La norma è ambigua. Ma non c’è dubbio sul fatto che essa radichi in capo all’agenzia un potere di controllo e di indirizzo sulle attività di pubblica manifestazione del pensiero dei propri membri nelle materie di competenza (cioè nella valutazione). Allora, quando il codice etico fa riferimento alla pubblicazione di carattere scientifico, cosa intende? Se un membro dell’ANVUR volesse pubblicare un articolo scientifico critico nei confronti dell’operato dell’agenzia si sentirebbe libero di farlo? Egli farebbe kantiamentente uso pubblico della ragione?

È lecito dubitare che la risposta alle ultime domande possa essere positiva. L’agenzia non gode né di indipendenza né di reale autonomia dal potere esecutivo. Tant’è che tutte le sue più importanti funzioni sono dirette normativamente dal Ministero. L’agenzia può muoversi solo nel perimetro normativo disegnato dal Ministero.

Beninteso, qui non si sta sostenendo che i membri dell’agenzia non possano esprimersi liberamente sulla valutazione. Anzi, si vuole sostenere esattamente il contrario. Tuttavia, la natura dell’agenzia e le sue regole condizionano la libertà di espressione del pensiero dei sui membri.

Fin qui tutto banale. Ma, venuto meno il timore nei confronti di un potere gerarchicamente sovraordinato, cosa spinge un ex membro a rimanere fedele al credo valutativo?

La ragione di questa inossidabile fedeltà è facile da spiegare. Il tentativo – destinato inesorabilmente a fallire – è quello di giustificare scientificamente un potere valutativo che è invece ontologicamente gerarchico, cioè si fonda, nella metafora usata da Maria Chiara Pievatolo, sulla spada e non sulla bilancia.

Perché si ha bisogno di questa giustificazione? Perché si vorrebbe far passare l’idea che, nell’ambito dell’università e della ricerca, decidere sulla base di indicatori garantisce oggettività e merito. Mentre si tratta soltanto di sostituire il governo democratico del diritto con la governance opaca e autoritaria dei numeri.

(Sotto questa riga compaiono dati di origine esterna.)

Lemma Dispatch_any now order corder env g m :
  groups_ok g → (∀ key, env_ok (env key)) →
  ∃ g', GroupManager_Dispatch now order corder env g m = Some g' ∧ groups_ok g'.
Proof.
  intros Hg He. revert g Hg. induction order as [|key order IH]; intros g Hg;
    cbn [GroupManager_Dispatch]; [by eauto|].
  destruct (gm_groups g !! key) as [gr|] eqn:Hk; [|by apply IH]. case_bool_decide; [|by apply IH].
  destruct (Hg) as [Hm Hq]. destruct (Hm _ _ Hk) as (_ & _ & Hgr).
  destruct (Group_Dispatch_any now (corder key) (env key) gr (gm_dlq g) m Hgr (He key) Hq)
    as (gr' & q' & Hd & Hgr' & Hq').
  rewrite Hd. destruct (Group_Dispatch_name _ _ _ _ _ _ _ _ Hd). apply IH. cbn [default from_option id].
  by eapply groups_ok_dispatched.
Qed.

Lemma DispatchToGroup_any now corder env g group topic p msg :
  groups_ok g → env_ok env →
  ∃ g' m', GroupManager_DispatchToGroup now corder env g group topic p msg = Some (g', m') ∧ groups_ok g'.
Proof.
  intros Hg He. unfold GroupManager_DispatchToGroup. destruct msg as [msg|]; [|by eauto]. cbv zeta.
  destruct (gm_groups g !! groupKey group topic) as [gr|] eqn:Hk; [|by eauto].
  destruct (Hg) as [Hm Hq]. destruct (Hm _ _ Hk) as (_ & _ & Hgr).
  destruct (Group_Dispatch_any now corder env gr (gm_dlq g) (set_partition msg p) Hgr He Hq)
    as (gr' & q' & Hd & Hgr' & Hq').
  rewrite Hd. destruct (Group_Dispatch_name _ _ _ _ _ _ _ _ Hd). eexists _, _. split; [done|].
  by eapply groups_ok_dispatched.
Qed.
(* ===== verification/BrokerRecovery.v ===== *)
(** * Crash recovery: [replayMessageWAL] of [internal/broker/lifecycle.go]

    The WAL entry of a published message carries the offset the partition log
    assigns it; after a crash that cost the logs a tail, replaying the WAL
    appends exactly what is missing.  And the cases in which it does not:
    keyless messages of a topic with several partitions, and duplicates of
    exactly-once publishes. *)

From S2P Require Import Prelude GoLib Json Types Protocol WireJson Record Segment PartitionLog.
From S2P Require Import Wal WalStores Partition Topic Dedup Producer DeadLetter Consumer.
From S2P Require Import AuditLog RateLimit Auth Broker BrokerConsumer BrokerDispatch.
From S2P Require Import BrokerBatch.

Local Open Scope Z_scope.

(** ** What is recovered *)

(** A message up to its id and time, which a replay makes anew. *)
Definition erase (m : Message) : Message :=
  mkMessage "" (msg_Topic m) 0 (msg_Payload m) (msg_Headers m) (msg_Key m) (msg_Partition m)
    (msg_Offset m) (msg_Codec m).

Section Recovery.
Context {L : Type} `{LogStore L} `{Deflate}.
Implicit Type b : Broker L.
Implicit Type m : Manager L.

Definition no_env : PubEnv := mkPubEnv "" 0 [] [].

(** The message a request leaves at an offset of a partition. *)
Definition published (cfg : TopicConfig) (i : Z) (req : PublishRequest) (o : Z) : Message :=
  match build_message no_env cfg (publish_args req) i with
  | Ok msg => set_offset msg o
  | Error _ => set_offset (set_partition (NewMessage "" 0 (pr_Topic req) [] "" ∅) i) o
  end.

(** A keyed request of this topic for this partition. *)
Definition routed (t : string) (n i : Z) (req : PublishRequest) : bool :=
  bool_decide (pr_Topic req = t) && (hashPartition (pr_Key req) n =? i).

(** What the requests add to a partition whose next offset is [o]. *)
Fixpoint future (cfg : TopicConfig) (t : string) (n i o : Z) (reqs : list PublishRequest) :
    list Message :=
  match reqs with
  | [] => []
  | req :: reqs =>
      if routed t n i req then published cfg i req o :: future cfg t n i (o + 1) reqs
      else future cfg t n i o reqs
  end.

(** Keyed, and without deduplication. *)
Definition plain (req : PublishRequest) : Prop :=
  pr_Key req ≠ EmptyString ∧ (pr_DeliveryMode req = 0 ∨ pr_DeliveryMode req = 1).

(** One partition log: its topic's configuration and size, what it holds. *)
Record log_is (m : Manager L) (t : string) (i : Z) (cfg : TopicConfig) (n : Z) (ms : list Message)
    (next : Z) : Prop := mkLogIs {
  li_inv : mg_inv m;
  li_log : ∃ tp pl, mg_topics m !! t = Some tp ∧ tp_cfg tp = cfg ∧ zlen (tp_partitions tp) = n ∧
    Topic_PartitionLog tp i = Ok pl ∧ ls_inv pl ms ∧ ls_next pl = next;
}.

IV. Per concludere, le norme giuridiche ci dicono esplicitamente che l’ANVUR è un’agenzia dipendente dal Ministero con licenza di valutare numericamente al fine di decidere sulla distribuzione delle risorse e sullo sviluppo delle carriere di professori e ricercatori italiani.

Il problema dunque si sposta sull’autonomia delle università e sulla libertà scientifico-accademica garantite dell’art. 33 della Costituzione.

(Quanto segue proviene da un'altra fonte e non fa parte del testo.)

(* ===== verification/PkgProtocol.v ===== *)
(** * The protocol of the client library: [pkg/protocol/protocol.go]

    The library carries its own copy of the codec, so that it imports nothing
    of the broker.  The copy is translated here on its own, and the facts below
    are about the two ends of a connection: each reads what the other writes. *)

From S2P Require Import Prelude GoLib Json Types Protocol.

Local Open Scope Z_scope.

Definition Pkg_Magic : Z := 0x50534201.
Definition Pkg_Version : Z := 1.
Definition Pkg_HeaderSize : Z := 4 + 1 + 1 + 8 + 4.
Definition Pkg_MaxBodySize : Z := 16 * 1024 * 1024.

Definition Pkg_CmdPublish : Z := 0x01.
Definition Pkg_CmdSubscribe : Z := 0x02.
Definition Pkg_CmdUnsubscribe : Z := 0x03.
Definition Pkg_CmdFetch : Z := 0x04.
Definition Pkg_CmdAck : Z := 0x05.
Definition Pkg_CmdNack : Z := 0x06.
Definition Pkg_CmdCommitOffset : Z := 0x07.
Definition Pkg_CmdCreateTopic : Z := 0x08.
Definition Pkg_CmdDeleteTopic : Z := 0x09.
Definition Pkg_CmdListTopics : Z := 0x0A.
Definition Pkg_CmdAuth : Z := 0x0B.
Definition Pkg_CmdPing : Z := 0x0C.
Definition Pkg_CmdPong : Z := 0x0D.
Definition Pkg_CmdResponse : Z := 0x0E.
Definition Pkg_CmdError : Z := 0x0F.
Definition Pkg_CmdBatchPublish : Z := 0x10.
Definition Pkg_CmdPush : Z := 0x20.
Definition Pkg_CmdSeek : Z := 0x30.
Definition Pkg_CmdResetGroup : Z := 0x31.

(** The cases of [Command.String]. *)
Definition Pkg_command_names : list (Z * string) :=
  [(Pkg_CmdPublish, "PUBLISH"); (Pkg_CmdSubscribe, "SUBSCRIBE"); (Pkg_CmdUnsubscribe, "UNSUBSCRIBE"); (Pkg_CmdFetch, "FETCH");
   (Pkg_CmdAck, "ACK"); (Pkg_CmdNack, "NACK"); (Pkg_CmdCommitOffset, "COMMIT_OFFSET"); (Pkg_CmdCreateTopic, "CREATE_TOPIC");
   (Pkg_CmdDeleteTopic, "DELETE_TOPIC"); (Pkg_CmdListTopics, "LIST_TOPICS"); (Pkg_CmdAuth, "AUTH"); (Pkg_CmdPing, "PING");
   (Pkg_CmdPong, "PONG"); (Pkg_CmdResponse, "RESPONSE"); (Pkg_CmdError, "ERROR"); (Pkg_CmdBatchPublish, "BATCH_PUBLISH");
   (Pkg_CmdPush, "PUSH")]%string.

Definition Pkg_Command_String (c : Z) : string :=
  match list_find (λ p, p.1 = c) Pkg_command_names with
  | Some (_, (_, s)) => s
  | None =>
      ("UNKNOWN(0x" +:+
       string_of_bytes [upper_hex_digit (Z.shiftr (u8 c) 4); upper_hex_digit (Z.land (u8 c) 15)] +:+ ")")%string
  end.

(** A frame and the errors are those of [Protocol]; [Flush] hands the buffered
    bytes [buf] to the connection, or does nothing on a writer that has none. *)
Definition Pkg_Encoder_Flush (buffered : bool) (sent buf : bytes) (ok : bool) : bytes * bytes * result unit proto_err :=
  if buffered then if ok then (sent ++ buf, [], Ok tt) else (sent, buf, Error WriteErr) else (sent, buf, Ok tt).

Definition Pkg_frame_header (f : Frame) : bytes :=
  put_u32 Pkg_Magic ++ [byte.of_Z Pkg_Version; byte.of_Z (fr_Command f)] ++
  put_u64 (fr_RequestID f) ++ put_u32 (u32 (zlen (fr_Body f))).

Definition Pkg_Encoder_writeFrame (w : bytes) (f : Frame) (ok_hdr ok_body : bool) : bytes * result unit proto_err :=
  if negb ok_hdr then (w, Error WriteErr)
  else
    let w := w ++ Pkg_frame_header f in
    if 0 <? zlen (fr_Body f) then if ok_body then (w ++ fr_Body f, Ok tt) else (w, Error WriteErr)
    else (w, Ok tt).

(** [body] is what [json.Marshal] made of it: [None] for a nil body,
    [Some None] when it failed. *)
Definition Pkg_Encoder_Encode (w : bytes) (cmd requestID : Z) (body : option (option bytes)) (ok_hdr ok_body : bool) :
    bytes * result unit proto_err :=
  match default (Some []) body with
  | None => (w, Error EncodeBodyErr)
  | Some bodyBytes =>
      if Pkg_MaxBodySize <? u32 (zlen bodyBytes) then (w, Error (BodyTooLarge (zlen bodyBytes)))
      else Pkg_Encoder_writeFrame w (mkFrame cmd requestID bodyBytes) ok_hdr ok_body
  end.

Definition Pkg_Decoder_Decode (r : bytes) : result (Frame * bytes) proto_err :=
  match io_ReadFull r Pkg_HeaderSize with
  | Error e => Error (ReadHeaderErr e)
  | Ok (hdr, r1) =>
      let magic := get_uint (slice 0 4 hdr) in
      if negb (magic =? Pkg_Magic) then Error (InvalidMagic magic)
      else
        let ver := get_uint (slice 4 5 hdr) in
        if negb (ver =? Pkg_Version) then Error (UnsupportedVersion ver)
        else
          let cmd := get_uint (slice 5 6 hdr) in
          let reqID := get_uint (slice 6 14 hdr) in
          let bodyLen := get_uint (slice 14 18 hdr) in
          if Pkg_MaxBodySize <? bodyLen then Error (BodyTooLarge bodyLen)
          else if MaxInt32 <? bodyLen then Error BodyOverflow
          else if 0 <? bodyLen then
            match io_ReadFull r1 bodyLen with
            | Error e => Error (ReadBodyErr e)
            | Ok (body, r2) => Ok (mkFrame cmd reqID body, r2)
            end
          else Ok (mkFrame cmd reqID [], r1)
  end.

(** [Unmarshal] into a value that is [zero] before. *)
Definition Pkg_Unmarshal {A} (decode : bytes → option A) (f : Frame) (zero : A) : option A :=
  if zlen (fr_Body f) =? 0 then Some zero else decode (fr_Body f).

(** ** The two ends *)

(** The frames the encoder of one side puts on the wire, one [Encode] after
    another; a body is marshalled already. *)
Definition encode_all (encode : bytes → Frame → bytes * result unit proto_err) (fs : list Frame) : bytes :=
  foldl (λ w f, (encode w f).1) [] fs.

Definition sdk_encode (w : bytes) (f : Frame) : bytes * result unit proto_err :=
  Pkg_Encoder_Encode w (fr_Command f) (fr_RequestID f) (Some (Some (fr_Body f))) true true.

Fixpoint sdk_decode_stream (fuel : nat) (r : bytes) : list Frame :=
  match fuel with
  | O => []
  | S fuel =>
      match Pkg_Decoder_Decode r with
      | Ok (f, r') => f :: sdk_decode_stream fuel r'
      | Error _ => []
      end
  end.

Lemma sdk_encode_frame w f : frame_wf f → sdk_encode w f = (w ++ frame_bytes f, Ok tt).
Proof.
  intros (Hc & Hid & Hl). unfold sdk_encode, Pkg_Encoder_Encode, Pkg_Encoder_writeFrame, frame_bytes. cbn [default from_option id negb].
  pose proof (zlen_nonneg (fr_Body f)). unfold MaxBodySize in *. rewrite u32_id by lia.
  unfold Pkg_MaxBodySize. rewrite (proj2 (Z.ltb_ge _ _)) by done. destruct f as [c i b]; cbn [fr_Body fr_Command fr_RequestID] in *.
  destruct (Z.ltb_spec 0 (zlen b)); [by rewrite app_assoc|].
  assert (b = []) as -> by (apply zlen_zero; lia). by rewrite app_nil_r.
Qed.

Lemma encode_all_frames fs : Forall frame_wf fs → encode_all sdk_encode fs = mjoin (frame_bytes <$> fs).
Proof.
  intros Hf. unfold encode_all. assert (∀ w, foldl (λ w f, (sdk_encode w f).1) w fs = w ++ mjoin (frame_bytes <$> fs)) as H.
  { induction Hf as [|f fs Hf _ IH]; intros w; [cbn; by rewrite app_nil_r|].
    cbn [foldl]. rewrite sdk_encode_frame by done. cbn [fst]. by rewrite IH, fmap_cons, mjoin_cons, <- app_assoc. }
  by rewrite H.
Qed.

Lemma sdk_decode_stream_eq fuel r : sdk_decode_stream fuel r = decode_stream fuel r.
Proof. revert r. induction fuel as [|fuel IH]; intros r; [done|]. cbn. change (Pkg_Decoder_Decode r) with (Decoder_Decode r). by destruct (Decoder_Decode r) as [[f r']|]; [rewrite IH|]. Qed.

Lemma decode_stream_frames fs fuel :
  Forall frame_wf fs → (length fs < fuel)%nat → decode_stream fuel (mjoin (frame_bytes <$> fs)) = fs.
Proof.
  intros Hwf. revert fuel. induction Hwf as [|f fs Hf Hfs IH]; intros [|fuel] Hn; try (simpl in Hn; lia); cbn [decode_stream].
  - reflexivity.
  - rewrite fmap_cons, mjoin_cons, Decoder_Decode_frame by done. f_equal. apply IH. simpl in Hn. lia.
Qed.

(** Over one connection the broker reads the frames the library wrote, and the
    library reads the frames the broker wrote. *)
Lemma ends_understand_each_other fs fuel :
  Forall frame_wf fs → (length fs < fuel)%nat →
  decode_stream fuel (encode_all sdk_encode fs) = fs ∧
  sdk_decode_stream fuel (mjoin (frame_bytes <$> fs)) = fs.
Proof.
  intros Hf Hn. split; [rewrite encode_all_frames by done; by apply decode_stream_frames|].
  etrans; [apply sdk_decode_stream_eq|by apply decode_stream_frames].
Qed.

(** The library prints every command as the broker does but two, for which it
    has no case. *)
Lemma seek_has_no_name c :
  0 <= c < 256 → Pkg_Command_String c ≠ Command_String c ↔ c = CmdSeek ∨ c = CmdResetGroup.
Proof.
  intros Hc.
  assert (Forall (λ c, Pkg_Command_String c ≠ Command_String c ↔ c = CmdSeek ∨ c = CmdResetGroup) (seqZ 0 256)) as H
    by (apply (bool_decide_unpack _); by vm_compute).
  rewrite Forall_forall in H. apply H, elem_of_seqZ. lia.
Qed.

In che misura le università possono ancora dirsi autonome in un sistema di valutazione amministrativa di Stato come quello attualmente vigente? E i professori universitari possono dirsi ancora liberi?

La compressione dell’autonomia e della libertà non dipende solo dalle norme emanate dal MUR e dall’ANVUR, ma attiene agli anticorpi presenti nelle università.

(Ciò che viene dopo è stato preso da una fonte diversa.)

(** The three branches of the [select]. *)
Definition sendRecv_recv (c : Client) (i : nat) : option Client :=
  match cl_calls c !! i with
  | Some (mkCall id (Some x) Waiting) => Some (set_call c i (mkCall id None (Returned (frame_result x))))
  | _ => None
  end.

Definition sendRecv_cancel (c : Client) (i : nat) : option Client :=
  match cl_calls c !! i with
  | Some (mkCall id ch Waiting) => Some (set_call (forget c id) i (mkCall id ch (Returned (Error Cancelled))))
  | _ => None
  end.

Definition sendRecv_closed (c : Client) (i : nat) : option Client :=
  match cl_calls c !! i with
  | Some (mkCall id ch Waiting) =>
      if cl_closed c then Some (set_call c i (mkCall id ch (Returned (Error (ErrConnectionClosed None)))))
      else None
  | _ => None
  end.

(** ** The read loop *)

(** The deadline at the top of the loop. *)
Definition read_deadline (now : Z) (c : Client) : Client :=
  if 0 <? cl_pushActive c then set_deadline c None
  else if 0 <? op_readTimeout (cl_opts c) then set_deadline c (Some (now + op_readTimeout (cl_opts c)))
  else c.

(** The send into a channel; [None] is a send that blocks on a full one. *)
Definition chan_send (c : Client) (i : nat) (x : option Frame) : option Client :=
  match cl_calls c !! i with
  | Some (mkCall id None st) => Some (set_call c i (mkCall id (Some x) st))
  | _ => None
  end.

(** [route]: [None] when the loop blocks. *)
Definition route (c : Client) (f : Frame) : option Client :=
  match cl_pending c !! fr_RequestID f with
  | None => Some c
  | Some i => chan_send (set_pending c (delete (fr_RequestID f) (cl_pending c))) i (Some f)
  end.

(** [failAll]: a [nil] for every waiter whose channel has room. *)
Definition failAll (c : Client) : Client :=
  foldr (λ i c, default c (chan_send c i None)) (set_pending c ∅) (map_to_list (cl_pending c)).*2.

(** One turn of the loop with a frame; pushes go to the routers. *)
Definition read_frame (c : Client) (f : Frame) : option Client :=
  if cl_readDone c then None
  else if fr_Command f =? CmdPush then Some c
  else route c f.

(** The turn that ends the loop. *)
Definition read_error (c : Client) : option Client :=
  if cl_readDone c then None
  else if cl_closed c then Some (set_flags c true true)
  else Some (set_flags (failAll c) false true).

(** ** Push routers *)

Definition registerPushRouter (c : Client) (fn : nat) : Client * Z :=
  let id := u64 (cl_nextRouterID c + 1) in
  (set_routers c (<[id := fn]> (cl_pushRouters c)) id, id).

Definition deregisterPushRouter (c : Client) (id : Z) : Client :=
  set_routers c (delete id (cl_pushRouters c)) (cl_nextRouterID c).

Definition PushRouterCount (c : Client) : nat := size (cl_pushRouters c).

(** [routePush]: handlers in an order the map chooses, until one claims the
    frame. *)
Fixpoint routePush {S : Type} (fns : list nat) (handle : nat → Frame → S → S * bool) (f : Frame) (s : S) : S :=
  match fns with
  | [] => s
  | fn :: fns =>
      match handle fn f s with
      | (s, true) => s
      | (s, false) => routePush fns handle f s
      end
  end.

(** ** [Close] *)

(** Up to the wait for the read loop. *)
Definition Close_begin (c : Client) : Client :=
  if cl_closed c then c else set_flags c true (cl_readDone c).

(** ** Runs *)

Inductive client_event :=
| EvCall (cmd : Z) (body : request_body)
| EvWrite (i : nat) (fails : option bytes)
| EvRecv (i : nat)
| EvCancel (i : nat)
| EvClosed (i : nat)
| EvTurn (now : Z)
| EvRead (f : Frame)
| EvReadError
| EvClose.

(** [None]: the event cannot happen in this state. *)
Definition client_step (c : Client) (e : client_event) : option Client :=
  match e with
  | EvCall cmd body => Some (sendRecv_begin c cmd body)
  | EvWrite i fails => sendRecv_write c i fails
  | EvRecv i => sendRecv_recv c i
  | EvCancel i => sendRecv_cancel c i
  | EvClosed i => sendRecv_closed c i
  | EvTurn now => Some (read_deadline now c)
  | EvRead f => read_frame c f
  | EvReadError => read_error c
  | EvClose => Some (Close_begin c)
  end.

Fixpoint client_run (c : Client) (es : list client_event) : option Client :=
  match es with
  | [] => Some c
  | e :: es =>
      match client_step c e with
      | Some c => client_run c es
      | None => None
      end
  end.

(** ** What every run keeps *)

Section Invariant.
(** The frames read from the connection. *)
Context (R : Frame → Prop).

(** A call's channel and its result hold frames that were read, with its own
    id. *)
Definition call_ok (ca : Call) : Prop :=
  (∀ f, ca_chan ca = Some (Some f) → ca_id ca = Some (fr_RequestID f) ∧ R f) ∧
  (∀ f, ca_stage ca = Returned (Ok f) → ca_id ca = Some (fr_RequestID f) ∧ R f ∧ fr_Command f ≠ CmdError).

(** An id in the map leads to the call that owns it, whose channel is empty. *)
Definition pending_ok (c : Client) : Prop :=
  ∀ id i, cl_pending c !! id = Some i →
    ∃ st, cl_calls c !! i = Some (mkCall (Some id) None st).

Definition client_ok (c : Client) : Prop := pending_ok c ∧ Forall call_ok (cl_calls c).

Lemma pending_inj c id id' i :
  pending_ok c → cl_pending c !! id = Some i → cl_pending c !! id' = Some i → id = id'.
Proof. intros Hp H1 H2. destruct (Hp _ _ H1) as [st E1], (Hp _ _ H2) as [st' E2]. by simplify_eq. Qed.

(** Replacing a call that is in the map only under ids that keep leading to it. *)
Lemma set_call_ok c i ca0 ca :
  client_ok c → cl_calls c !! i = Some ca0 → call_ok ca →
  (∀ id, cl_pending c !! id = Some i → ca_id ca = Some id ∧ ca_chan ca = None) →
  client_ok (set_call c i ca).
Proof.
  intros [Hp Hc] Hi Hca Hid. pose proof (lookup_lt_Some _ _ _ Hi) as Hlt. split.
  - intros id j Hj. cbn in *. destruct (decide (j = i)) as [->|Hne].
    + destruct (Hid _ Hj) as [E1 E2]. exists (ca_stage ca). rewrite list_lookup_insert_eq by done.
      destruct ca; cbn in *. by subst.
    + rewrite list_lookup_insert_ne by done. by apply Hp.
  - cbn. by apply Forall_insert.
Qed.

Lemma forget_ok c id : client_ok c → client_ok (forget c id).
Proof.
  intros [Hp Hc]. destruct id as [id|]; [|by split]. split; [|done].
  intros k i Hk. cbn in *. apply lookup_delete_Some in Hk as [_ Hk]. by apply Hp.
Qed.

Lemma forget_calls c id : cl_calls (forget c id) = cl_calls c.
Proof. by destruct id. Qed.

Lemma forget_pending c id k i :
  cl_pending (forget c id) !! k = Some i → cl_pending c !! k = Some i ∧ id ≠ Some k.
Proof. destruct id as [id|]; cbn; [|done]. intros [? ?]%lookup_delete_Some. split; congruence. Qed.

Lemma set_wire_ok c w : client_ok c → client_ok (set_wire c w).
Proof. done. Qed.

Lemma begin_ok c cmd body : client_ok c → client_ok (sendRecv_begin c cmd body).
Proof.
  intros [Hp Hc]. unfold sendRecv_begin. destruct (cl_closed c).
  - split; cbn.
    + intros id i Hi. destruct (Hp _ _ Hi) as [st E]. exists st. by apply lookup_app_l_Some.
    + apply Forall_app_2; [done|]. apply Forall_cons_2; [|apply Forall_nil_2]. by split.
  - split; cbn.
    + intros id i Hi. cbn in Hi |- *. destruct (decide (id = u64 (cl_nextReq c + 1))) as [->|Hne].
      * rewrite lookup_insert_eq in Hi. simplify_eq. eexists. rewrite lookup_app_r by lia.
        by rewrite Nat.sub_diag.
      * rewrite lookup_insert_ne in Hi by done. destruct (Hp _ _ Hi) as [st E]. exists st.
        by apply lookup_app_l_Some.
    + apply Forall_app_2; [done|]. apply Forall_cons_2; [|apply Forall_nil_2]. by split.
Qed.

Lemma call_ok_at c i ca : client_ok c → cl_calls c !! i = Some ca → call_ok ca.
Proof. intros [_ Hc] Hi. by eapply Forall_lookup_1 in Hc. Qed.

Pochi esempi bastano a rendere l’idea. Se la disciplina della valutazione a livello di singolo ateneo si appiattisce su quella ministeriale e dell’agenzia, l’autonomia perde un altro pezzo. Se a livello di singola università si emanano regolamenti che sanzionano atti di protesta contro la valutazione amministrativa di Stato o pretendono di disciplinare il modo in cui i componenti della comunità accademica possono o non possono esprimersi sui mezzi di comunicazione di massa, la libertà di professori ne esce menomata, per non dire: azzerata.

Oggi si discute a livello europeo di riforma della valutazione della ricerca, ma questa discussione non può prescindere dalla disciplina giuridica del modo in cui si valuta, dalla distribuzione del potere valutativo e dalla natura di quest’ultimo. Insomma, non basta immaginare operazioni cosmetiche volte ad ammorbidire il peso degli indicatori. Una seria discussione deve prendere dalle mosse da due fondamentali domande.

1) Chi ha il potere di valutare?

2) Tale potere deriva da una gerarchia amministrativa o dalla ragione della scienza?